Can such non - Euclidean geometries actually be imagined visually or can they be worked on only analytically like 4 dimensional worlds? If they can be imagined, and we relax Euclid's parallel postulate, what exactly do the previous postulates and definitions even mean? As apparently by relaxing the parallel postulate, we achieve geometries where the sum of the interior angles of a triangle isn't 180 degrees anymore but then the triangle itself in such worlds is curved and the angles are not sharp. Now if the angles themselves are not sharp and resemble a curve how do we give a certain degree or radian measure to it? And lastly does a geometry exist where a 'straight line' in the Euclidean sense is non existent, if so what restraint does that system have that says that such a thing is impossible. I mean what mathematical equation or axiom of the system disallows straight lines or sharp angles? Thank you very much for your time!
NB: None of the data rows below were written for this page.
Definition getByPath (obj : json) (path : string) : option json :=
  if negb (truthy obj) || negb (nonempty path) then None
  else fold_left descend (split "." path) (Some obj).

(** [typeof v === 'string' && v.trim().length > 0], giving the string. *)
Definition filled_string (v : option json) : option string :=
  match v with
  | Some (JStr s) => if (0 <? String.length (trim s))%nat then Some s else None
  | _ => None
  end.

(** The [resolve] closure of [applyTranslations]; [None] is [undefined]. *)
Definition resolve (dict fallbackDict : json) (key : string) : option string :=
  if negb (nonempty key) then None
  else match filled_string (getByPath dict key) with
       | Some v => Some v
       | None =>
           if truthy fallbackDict
           then filled_string (getByPath fallbackDict key)
           else None
       end.

(** ** The page *)

#[warnings="-register-all"]
Inductive node : Type :=
  | Text (data : string)
  | Elem (tag : string) (attrs : gmap string string) (children : list node).

Record document : Type := Document {
  doc_lang : string;                              (* documentElement.lang *)
  doc_title : string;                             (* document.title *)
  doc_description : option (gmap string string);  (* meta[name="description"] *)
  doc_body : list node
}.

(** One assignment made by [applyTranslations], with the key it came from. *)
Inductive dom_write : Type :=
  | WTitle (key value : string)
  | WMetaContent (key value : string)
  | WText (key value : string)
  | WHtml (key value : string)
  | WAttr (attr key value : string).

Definition write_key (w : dom_write) : string :=
  match w with
  | WTitle k _ | WMetaContent k _ | WText k _ | WHtml k _ | WAttr _ k _ => k
  end.

Definition write_value (w : dom_write) : string :=
  match w with
  | WTitle _ v | WMetaContent _ v | WText _ v | WHtml _ v | WAttr _ _ v => v
  end.


Definition node_attrs (n : node) : gmap string string :=
  match n with
  | Text _ => ∅
  | Elem _ attrs _ => attrs
  end.

(** [el.setAttribute(name, value)] on the attributes of an HTML element.
    The marker attributes that the script reads are written in lower case,
    so reading one of them is a lookup. *)
Definition setAttribute (name value : string) (attrs : gmap string string)
    : gmap string string :=
  <[lowercase name := value]> attrs.

(** [part && part.trim()] on an element of the array a split returns. *)
Definition and_trim (part : option string) : option string :=
  match part with
  | Some s => if nonempty s then Some (trim s) else Some s
  | None => None
  end.

(** [spec.split(';').map((s) => s.trim()).filter(Boolean)] *)
Definition pieces (spec : string) : list string :=
  List.filter nonempty (map trim (split ";" spec)).

Section Apply.

(** The browser's HTML fragment parser: context element's tag, markup. *)
Variable parseHTML : string → string → list node.

(** The two arguments of [applyTranslations], which [resolve] closes over. *)
Variables dict fallbackDict : json.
Define a point of the elliptic plane to be a pair of antipodal points on the unit sphere, a line between two points to be the great circle containing the two pairs of antipodal points, and the angle between two lines to be the ordinary Euclidean angle (in space) where two great circles meet.
Define the hyperbolic plane to be the open unit disk in the Euclidean plane, a point to be an element of this open disk, a line between two points to be the unique arc of a circle containing the two points and meeting the unit circle at a right angle, and the angle between two lines to be the ordinary Euclidean angle where two circle arcs meet.
In each case, it turns out that Euclid's first four postulates are satisfied. These are not the only models of elliptic and hyperbolic plane geometry, but it turns out that (aside from an overall choice of "unit length") any two models of elliptic geometry are abstractly equivalent, and any two models of hyperbolic geometry are abstractly equivalent.